Needed from the entries below: every line that holds the word "Record".

(Collected data)
%%

(* ===== verification/Posix.v ===== *)
(** The part of the operating system that ESFS calls: a tree of named
    inodes, open file descriptions and the system calls of the source, each
    a function on the state [os].

    Files are byte lists addressed through inodes, so that an open
    descriptor keeps its file after the name is removed.  Paths are resolved
    lexically (the filesystem under ESFS holds no symbolic links).  Every
    call first consults the fault schedule [os_faults]: it may fail there
    with any errno ([Fail]), and the calls that move bytes may also stop
    early ([Short]).  What the kernel may refuse for reasons that are not
    modelled (permissions, quotas, name limits) is such a [Fail]. *)

From S2P Require Import Prelude.
From Stdlib Require Import Ascii.

(** ** errno, open flags, modes (Linux) *)

Definition EPERM : Z := 1.
Definition ENOENT : Z := 2.
Definition EIO : Z := 5.
Definition ENXIO : Z := 6.
Definition EBADF : Z := 9.
Definition ENOMEM : Z := 12.
Definition EACCES : Z := 13.
Definition EFAULT : Z := 14.
Definition EBUSY : Z := 16.
Definition EEXIST : Z := 17.
Definition ENOTDIR : Z := 20.
Definition EISDIR : Z := 21.
Definition EINVAL : Z := 22.
Definition ENAMETOOLONG : Z := 36.
Definition ENOTEMPTY : Z := 39.
Definition EBADE : Z := 52.
Definition EREMCHG : Z := 78.
Definition ENOTSUP : Z := 95.

Definition O_RDONLY : Z := 0.
Definition O_WRONLY : Z := 1.
Definition O_RDWR : Z := 2.
Definition O_ACCMODE : Z := 3.
Definition O_CREAT : Z := 64.
Definition O_EXCL : Z := 128.
Definition O_TRUNC : Z := 512.
Definition O_APPEND : Z := 1024.
Definition O_NOATIME : Z := 262144.

Definition S_IFMT : Z := 61440.
Definition S_IFDIR : Z := 16384.
Definition S_IFREG : Z := 32768.
Definition S_IRWXU : Z := 448.

(** Is a flag bit set in a flag word? *)
Definition has (flags bit : Z) : bool := negb (Z.land flags bit =? 0).

Definition S_ISDIR (mode : Z) : bool := Z.land mode S_IFMT =? S_IFDIR.

(** ** [struct stat], with the layout of x86-64 Linux: 144 bytes *)

Record stat_t := Stat {
  st_dev : Z; st_ino : Z; st_nlink : Z;
  st_mode : Z; st_uid : Z; st_gid : Z;
  st_rdev : Z; st_size : Z; st_blksize : Z; st_blocks : Z;
  st_atim : Z; st_mtim : Z; st_ctim : Z
}.

(** ** The state of the system *)

Inductive fault :=
| NoFault
| Fail (e : Z)
| Short (n : Z).

(** The outcome of a call: a value, or the errno it sets. *)
Inductive res (A : Type) :=
| Ok (a : A)
| Err (e : Z).
Arguments Ok {A} a.
Arguments Err {A} e.

(** [i_meta] carries the metadata; its size field is not used, the size is
    the length of [i_data]. *)
Record inode := Inode { i_meta : stat_t; i_data : list Z }.

Definition i_isdir (i : inode) : bool := S_ISDIR (st_mode (i_meta i)).

(** An open file description: inode, access mode, append flag, position. *)
Record ofile := OFile { of_ino : nat; of_acc : Z; of_append : bool; of_pos : Z }.

(** A path is the list of its components; [[]] is the root. *)
Definition path := list string.

Record os := Os {
  os_names : gmap path nat;
  os_inodes : gmap nat inode;
  os_fds : gmap Z ofile;
  os_faults : list fault
}.

Definition set_names (x : gmap path nat) (s : os) : os := Os x (os_inodes s) (os_fds s) (os_faults s).
Definition set_inodes (x : gmap nat inode) (s : os) : os := Os (os_names s) x (os_fds s) (os_faults s).
Definition set_fds (x : gmap Z ofile) (s : os) : os := Os (os_names s) (os_inodes s) x (os_faults s).
Definition set_faults (x : list fault) (s : os) : os := Os (os_names s) (os_inodes s) (os_fds s) x.

Definition set_data (ino : nat) (d : list Z) (s : os) : os :=
  set_inodes (alter (fun i => Inode (i_meta i) d) ino (os_inodes s)) s.

Definition set_meta (ino : nat) (m : stat_t) (s : os) : os :=
  set_inodes (alter (fun i => Inode m (i_data i)) ino (os_inodes s)) s.

(** ** Faults *)

Definition pop_fault (s : os) : fault * os :=
  match os_faults s with
  | [] => (NoFault, s)
  | f :: r => (f, set_faults r s)
  end.

(** A call that either fails as scheduled or runs its body. *)
Definition syscall {A} (body : os -> res A * os) (s : os) : res A * os :=
  let '(f, s') := pop_fault s in
  match f with
  | Fail e => (Err e, s')
  | _ => body s'
  end.

(** The number of bytes a call may move when it was asked for [n]. *)
Definition io_limit (f : fault) (n : Z) : Z :=
  match f with Short k => Z.max 0 (Z.min k n) | _ => n end.

Definition syscall_io {A} (n : Z) (body : Z -> os -> res A * os) (s : os) : res A * os :=
  let '(f, s') := pop_fault s in
  match f with
  | Fail e => (Err e, s')
  | _ => body (io_limit f n) s'
  end.

(** ** Paths *)

(** Splits at '/', the current component held in reverse. *)
Fixpoint split_path (s : string) (cur : string) : list string :=
  match s with
  | EmptyString => [cur]
  | String c r =>
      if Ascii.eqb c "/"%char then cur :: split_path r EmptyString
      else split_path r (cur +:+ String c EmptyString)
  end.

Definition norm_step (acc : path) (c : string) : path :=
  if String.eqb c "" then acc
  else if String.eqb c "." then acc
  else if String.eqb c ".." then removelast acc
  else acc ++ [c].

(** The components of a path; empty ones and "." vanish, ".." goes up. *)
Definition resolve (s : string) : path := foldl norm_step [] (split_path s EmptyString).

(** The proper prefixes of a path, from the root. *)
Fixpoint ancestors (pre : path) (p : path) : list path :=
  match p with
  | [] => []
  | c :: r => pre :: ancestors (pre ++ [c]) r
  end.

Definition node_at (s : os) (p : path) : option inode :=
  ino ← os_names s !! p; os_inodes s !! ino.

(** Every ancestor of the path must be a directory. *)
Fixpoint walk (s : os) (ps : list path) : res unit :=
  match ps with
  | [] => Ok tt
  | p :: r =>
      match node_at s p with
      | None => Err ENOENT
      | Some i => if i_isdir i then walk s r else Err ENOTDIR
      end
  end.

(** Inode number of an existing path. *)
Definition lookup_path (s : os) (p : path) : res nat :=
  match walk s (ancestors [] p) with
  | Err e => Err e
  | Ok _ => match os_names s !! p with Some i => Ok i | None => Err ENOENT end
  end.

(** ** Allocation *)

Definition fresh_ino (s : os) : nat := S (list_max (fst <$> map_to_list (os_inodes s))).

Fixpoint lowest_fd (m : gmap Z ofile) (fuel : nat) (fd : Z) : Z :=
  match fuel with
  | O => fd
  | S n => match m !! fd with None => fd | Some _ => lowest_fd m n (fd + 1) end
  end.

(** The lowest descriptor not in use; 0, 1 and 2 are the standard streams. *)
Definition fresh_fd (s : os) : Z := lowest_fd (os_fds s) (S (size (os_fds s))) 3.

#[global] Arguments fresh_fd : simpl never.
#[global] Arguments fresh_ino : simpl never.

Definition alloc_fd (ino : nat) (flags : Z) (s : os) : res Z * os :=
  let fd := fresh_fd s in
  (Ok fd, set_fds (<[fd := OFile ino (Z.land flags O_ACCMODE) (has flags O_APPEND) 0]> (os_fds s)) s).

Definition new_meta (mode : Z) : stat_t := Stat 0 0 1 mode 1000 1000 0 0 4096 0 0 0 0.

Definition add_node (p : path) (mode : Z) (s : os) : nat * os :=
  let ino := fresh_ino s in
  (ino, set_names (<[p := ino]> (os_names s)) (set_inodes (<[ino := Inode (new_meta mode) []]> (os_inodes s)) s)).

(** ** The calls *)

Definition sys_open (name : string) (flags mode : Z) : os -> res Z * os := syscall (fun s =>
  let p := resolve name in
  match walk s (ancestors [] p) with
  | Err e => (Err e, s)
  | Ok _ =>
      match os_names s !! p with
      | Some ino =>
          if has flags O_CREAT && has flags O_EXCL then (Err EEXIST, s)
          else
            match os_inodes s !! ino with
            | None => (Err EIO, s)
            | Some i =>
                if i_isdir i && negb (Z.land flags O_ACCMODE =? O_RDONLY) then (Err EISDIR, s)
                else
                  let s' := if has flags O_TRUNC && negb (i_isdir i) then set_data ino [] s else s in
                  alloc_fd ino flags s'
            end
      | None =>
          if has flags O_CREAT
          then let '(ino, s') := add_node p (Z.lor S_IFREG mode) s in alloc_fd ino flags s'
          else (Err ENOENT, s)
      end
  end).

%%

** Response to this task **
Record stat_t := Stat {
Record inode := Inode { i_meta : stat_t; i_data : list Z }.
Record ofile := OFile { of_ino : nat; of_acc : Z; of_append : bool; of_pos : Z }.
Record os := Os {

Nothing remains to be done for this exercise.